Sauf que votre argumentation démontre bien que la situation des stages actuelle et son glissement malsain. Selon la loi, le stage n'a pas vocation à être une période de pré-embauche, le stagiaire n'a pas à être intégré dans le processus productif de l'entreprise. Si c'est le cas, l'entreprise se trouve en situation illégale. Contrairement à ce que vous pensez, une entreprise qui a ses pratiques peut être suspecte, l'étudiant ne gagne pas grand chose. Il ne faut pas oublier qu'il existe en France, la période d'essai qui est là exactement pour voir si le recrutement est efficace ou pas. Le stage n'a pas à se substituer à cela. C'est d'ailleurs une préoccupation le fait que les étudiants acceptent sans rechigner ces stages.

Totor.

Mais il ne faut pas oublier que cette insertion se fait au détriment d'autres étudiants notamment ceux issus des universités. Cette loi met tous les établissements d'enseignement supérieur sur un pied d'égalité.
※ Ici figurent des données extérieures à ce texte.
(* ===== verification/UpdateCommandProperties.v ===== *)
(** * Properties of the update command

    A file is a source in the library's sense; the value of a flag is read as
    documented; the command line is read back from what it says; and the images a
    command names are a list [FirmwareUpdater::start] has nothing against. *)

From Stdlib Require Import Sorted.
From S2P Require Import Prelude Errors ImageValues UpdateTypes McubootImage StoredZip Json DfuPackage DfuPackageProperties GroupCodecs UploadDriver FirmwareUpdater Console UpdateCommand.

(** ** Files *)

(** A file that stays as it is. *)
Definition regular (file : bytes) : ifstream :=
  mkStream true (zlen file) (fun _ => true) (fun offset n => take n (drop (Z.to_nat offset) file)).

Definition FileImageSource (file : bytes) : ImageSource := mkSource (zlen file) (file_read (regular file) (zlen file)).

(** [FileImageSource] keeps the contract of [ImageSource]. *)
#[global] Instance FileImageSource_reads file : ReadsFile (FileImageSource file) file.
Proof.
  split; [done|]. intros offset out Ho n. cbn [src_read FileImageSource]. unfold file_read. cbn [seeks delivers regular negb].
  destruct (Z.leb_spec (zlen file) offset).
  - assert (n = 0%nat) as -> by (unfold n; lia). by rewrite drop_0.
  - set (wanted := if zlen out <? zlen file - offset then length out else Z.to_nat (zlen file - offset)).
    assert (wanted = n) as -> by (unfold wanted, n; destruct (Z.ltb_spec (zlen out) (zlen file - offset)); lia).
    rewrite take_take, Nat.min_id, length_take, length_drop.
    assert (Nat.min n (length file - Z.to_nat offset) = n) as -> by (unfold n; lia). by rewrite Nat.eqb_refl.
Qed.

Lemma open_regular file : 0 < zlen file -> open_file (regular file) = Success (FileImageSource file).
Proof. intros Hf. unfold open_file. cbn [is_open tellg regular negb]. by rewrite (proj2 (Z.leb_gt _ _)). Qed.

(** Whatever became of the file, a read that is not refused has delivered what
    was asked for or what the file had left when it was opened. *)
Lemma file_read_whole stream size offset out n out' :
  0 <= offset -> file_read stream size offset out = Success (n, out') ->
  n = Nat.min (length out) (Z.to_nat (size - offset)) /\ length out' = length out.
Proof.
  intros Ho. unfold file_read. destruct (Z.leb_spec size offset).
  { intros [= <- <-]. split; [lia|done]. }
  destruct (negb (seeks stream offset)); [done|].
  set (wanted := if zlen out <? size - offset then length out else Z.to_nat (size - offset)).
  assert (wanted = Nat.min (length out) (Z.to_nat (size - offset))) as Hw
    by (unfold wanted; destruct (Z.ltb_spec (zlen out) (size - offset)); lia).
  destruct (Nat.eqb_spec (length (take wanted (delivers stream offset wanted))) wanted) as [E|]; [|done].
  intros [= <- <-]. rewrite E. split; [done|]. rewrite length_app, length_drop, E. lia.
Qed.

(** ** Values *)

Definition all_digits (text : bytes) : Prop := Forall (fun c => is_digit c = true) text.

(** What a run of digits denotes. *)
Fixpoint denoted (text : bytes) (value : Z) : Z :=
  match text with [] => value | c :: text => denoted text (value * 10 + (c - 48)) end.
Lemma sound_waits r :
  sound r -> r_inbox r = [] -> running_ (r_updater r) = true ->
  (r_reconnect_pending r = true -> waits S_AwaitingReconnect r) /\
  (r_confirm_pending r = true -> waits S_AwaitingConfirmation r).
Proof.
  intros Hso Hi Hr. split; intros Hq.
  - destruct (so_reconnect _ Hso Hr) as [Hst Hp]; [unfold wants_reconnect; by rewrite Hq|].
    split; try done; by rewrite Hi.
  - destruct (so_confirmation _ Hso Hr) as [Hst Hp]; [unfold wants_confirmation; by rewrite Hq|].
    split; try done; by rewrite Hi.
Qed.

Lemma sound_stop r : sound r -> sound (set_r_confirm_pending false r).
Proof.
  intros [? ? ? ? ? ? ? ? ? Hc]. split; try done. intros Hr Hw. apply (Hc Hr).
  unfold wants_confirmation in *. cbn in Hw. by rewrite Hw, orb_true_r.
Qed.

Lemma waits_stop st r : waits st r -> waits st (set_r_confirm_pending false r).
Proof. intros [? ? ? ? ? ? ?]. split; try done. by apply sound_stop. Qed.

Lemma sound_wait deadline r : sound r -> exists r', wait_until deadline r = Some r' /\ sound r'.
Proof.
  intros Hso. unfold wait_until. destruct (env_wait_until _ _) as [vs e]. by apply sound_feed_all, sound_env.
Qed.

Lemma sound_turn now r :
  sound r -> exists r', (let! r := client_poll now r in updater_poll now r) = Some r' /\ sound r'.
Proof.
  intros Hso. unfold client_poll. destruct (env_client_poll _ _) as [vs e].
  destruct (sound_feed_all vs (set_r_env e r)) as (r1 & -> & Hso1); [by apply sound_env|].
  by apply sound_poll.
Qed.

(** Where a round that goes on comes from: the polls and what they raised, then
    the call owed, or a wait with the deadline not reached. *)
Definition turned r r' : Prop :=
  let '(now, e) := env_now (r_env r) in
  exists r1, (let! r := client_poll now (set_r_env e r) in updater_poll now r) = Some r1 /\ r' = deliver r1.

Definition waited_for (deadline : option TimePoint) r r' : Prop :=
  match deadline with
  | None => wait_until (next_wake None r) r = Some r'
  | Some deadline =>
      let '(now, e) := env_now (r_env r) in
      now < deadline /\ wait_until (next_wake (Some deadline) (set_r_env e r)) (set_r_env e r) = Some r'
  end.

Definition goes deadline r r' : Prop :=
  exists r2, turned r r2 /\
    ((0 < owes r2)%nat /\ owes r' = 0%nat /\ passes (r_env r2) (r_env r') \/ waited_for deadline r2 r').

(** The end of a round, and the wait of one. *)
Lemma round_waits deadline r gave_up :
  sound r -> running_ (r_updater r) = true ->
  match (let '(late, r) := match deadline with
                           | None => (false, r)
                           | Some deadline => let '(now, r) := read_clock r in (deadline <=? now, r)
                           end in
         if late then Return (Some (timed_out gave_up, r))
         else match wait_until (next_wake deadline r) r with None => Return None | Some r => Continue (r, gave_up) end) with
  | Continue (r', _) => sound r' /\ waited_for deadline r r'
  | Return x => tells_of x
  end.
Proof.
  intros Hso Hr. unfold waited_for. destruct deadline as [deadline|].
  - unfold read_clock. destruct (env_now (r_env r)) as [now e]. destruct (deadline <=? now) eqn:Hl.
    + split; [by apply sound_env|done].
    + apply Z.leb_gt in Hl.
      by destruct (sound_wait (next_wake (Some deadline) (set_r_env e r)) _ (sound_env e _ Hso)) as (r3 & -> & Hso3).
  - by destruct (sound_wait (next_wake None r) r Hso) as (r3 & -> & Hso3).
Qed.

Lemma round_confirms r gave_up :
  sound r -> waits S_AwaitingConfirmation r -> r_confirm_pending r = true ->
  match (let r := set_r_confirm_pending false r in
         let '(approval, calls, e) :=
           match env_approve with
           | Some approve => approve (r_env r)
           | None => (ApproveConfirm, [], r_env r)
           end in
         match hook_calls calls (set_r_env e r) with
         | None => Return None
         | Some r =>
             match approval with
             | ApproveConfirm =>
                 let '(result, u) := confirm (r_updater r) in
                 let r := after_call u r in
                 Continue
                   (match result with
                    | Success _ => r
                    | Fail _ => refused "update run: FirmwareUpdater::confirm() refused" r
                    end, gave_up)
             | ApproveStop =>
                 Return (Some (mkRunOutcome StoppedBeforeConfirm
                                 (fail InvalidState "update run: stopped before confirming") gave_up, r))
             end
         end) with
  | Continue (r', _) => sound r' /\ (0 < owes r)%nat /\ owes r' = 0%nat /\ passes (r_env r) (r_env r')
  | Return x => tells_of x
  end.
Proof.
  intros Hso Hw Hc. cbn zeta. set (r0 := set_r_confirm_pending false r).
  assert (exists a e, passes (r_env r) e /\ match env_approve with
    | Some approve => approve (r_env r0) | None => (ApproveConfirm, [], r_env r0) end = (a, [], e)) as (a & e & He & ->).
  { destruct env_approve as [approve|] eqn:Hap; [|by exists ApproveConfirm, (r_env r); split; [apply passes_refl|]].
    change (r_env r0) with (r_env r). pose proof (passes_approve _ _ _ Hap (passes_refl (r_env r))) as He.
    pose proof (approve_quiet _ (r_env r) Hap) as Hq.
    destruct (approve (r_env r)) as [[a calls] e]. cbn [fst snd] in *. subst calls. by exists a, e. }
  cbn [hook_calls].
  pose proof (waits_env e _ _ Hw) as Hw'. destruct a.
  - unfold confirm. cbn [r_updater set_r_env set_r_confirm_pending r0]. rewrite (wt_state _ _ Hw).
    rewrite bool_decide_eq_false_2 by (intros Hn; by apply Hn). destruct (confirmation_answered _ Hw') as [H1 H2].
    split; [done|]. split; [|by split]. rewrite (waits_owes _ _ Hw), Hc. cbn. lia.
  - by destruct (waits_stop _ _ Hw').
Qed.

Lemma round_sound deadline r gave_up :
  sound r ->
  match round deadline (r, gave_up) with
  | Continue (r', _) => sound r' /\ goes deadline r r'
  | Return x => tells_of x
  end.
Proof.
  intros Hso. unfold round, goes, turned, read_clock at 1. destruct (env_now (r_env r)) as [now e].
  destruct (sound_turn now _ (sound_env e r Hso)) as (r1 & Ht & Hso1). rewrite Ht. cbn zeta.
  destruct (sound_deliver r1 Hso1) as (Hso2 & Hi & _).
  assert (exists r', Some r1 = Some r' /\ deliver r1 = deliver r') as Hturn by by exists r1.
  set (r2 := deliver r1) in *. clearbody r2. clear Ht e Hso Hso1.
  assert (running_ (r_updater r2) = negb (bool_decide (is_Some (r_finished r2)))) as Hr.
  { destruct (running_ (r_updater r2)) eqn:Hr.
    - pose proof (so_on _ Hso2 Hr) as Hx. unfold told in Hx. by destruct (r_finished r2).
    - destruct (so_end _ Hso2 Hr) as (m & _ & Hx). unfold told in Hx. rewrite Hi in Hx. by destruct (r_finished r2). }
  destruct (r_finished r2) as [result|] eqn:Hf; cbn in Hr.
  { destruct (so_end _ Hso2 Hr) as (m & Hm & Hx). unfold told in Hx. rewrite Hi, Hf in Hx. cbn in Hx. injection Hx as ->.
    cbn. rewrite (so_internal _ Hso2). split; [apply Hso2|]. split; [apply Hso2|]. exists m. split_and!; try done.
    destruct (tk_machine _ (sd_tracks _ (so_steady _ Hso2)) m Hm) as (?&?&?&?&_&_&_&_&_&Hx). by rewrite Hx, Hr. }
  destruct (sound_waits _ Hso2 Hi Hr) as [Hwr Hwc].
  destruct (r_reconnect_pending r2) eqn:Hpr.
  { pose proof (Hwr eq_refl) as Hw. pose proof (reconnect_ends_well deadline r2 Hw) as Hx.
    assert (0 < owes r2)%nat as Ho by (rewrite (waits_owes _ _ Hw), Hpr; cbn; lia).
    destruct (reconnect deadline r2) as [[[] r3]|]; [..|done].
    1,2: destruct Hx as (? & ? & ?); split; [done|]; exists r2; split; [|by left]; done.
    split; [apply Hx|]. apply (wt_running _ _ Hx). }
  destruct (r_confirm_pending r2) eqn:Hpc.
  { pose proof (round_confirms r2 gave_up Hso2 (Hwc eq_refl) Hpc) as Hx. cbn zeta in Hx.
    destruct (let '(a, r) := _ in _) as [[r' g']|x]; [|done]. destruct Hx as (? & ? & ? & ?). split; [done|]. exists r2. split; [done|by left]. }
  pose proof (round_waits deadline r2 gave_up Hso2 Hr) as Hx.
  destruct (let '(a, r) := _ in _) as [[r' g']|x]; [|done]. destruct Hx. split; [done|]. exists r2. split; [done|by right].
Qed.

Lemma run_tells fuel r : sound r -> match run_again fuel r with Some x => tells_of x | None => True end.
Proof.
  intros Hso. unfold run_again. rewrite (so_running _ Hso). cbn [negb].
  assert (forall deadline r1, sound r1 -> match iterate (round deadline) fuel (r1, false) with Some x => tells_of x | None => True end) as Hgo.
  { intros deadline r1 Hso1. destruct (iterate _ _ _) as [x|] eqn:Hx; [|done]. revert Hx.
    apply (iterate_inv _ (fun s => sound s.1)); [| |done].
    - intros [r2 gu] [r3 gu'] H1 H2. pose proof (round_sound deadline r2 gu H1) as H3. rewrite H2 in H3. apply H3.
    - intros [r2 gu] y H1 H2. pose proof (round_sound deadline r2 gu H1) as H3. by rewrite H2 in H3. }
  destruct (rs_overall_timeout _); [|by apply Hgo]. unfold read_clock. destruct (env_now _) as [now e].
  by apply Hgo, sound_env.
Qed.
End run.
Dernier point, il ne faut pas oublier que le stage a une vertu pédagogique et ne doit pas servir de pré-embauche ou de période d'essai.

éudiant.

je suis assez d'accord avec vous sur le point où il faut bien distinguer stage et période d'emploi. Cependant ces 2 notions qui vont de paire. En effet, aujourd'hui les entreprises et notamment les TPE PME sont à la recherche efficacité et embaucher un stagiaire va au delà de l'aspect pédagogique, car l'entreprise espère le préparer (immersion) avant une prise officielle des fonctions. Le stage est alors est une période de prise des fonctions de manière "officieuse". Tout le monde y trouve son compte aussi bien l'entreprise qui gagne en efficacité (processus de recrutement long, frais, perte de temps, ... ) que le stagiaire qui finit par décrocher un contrat.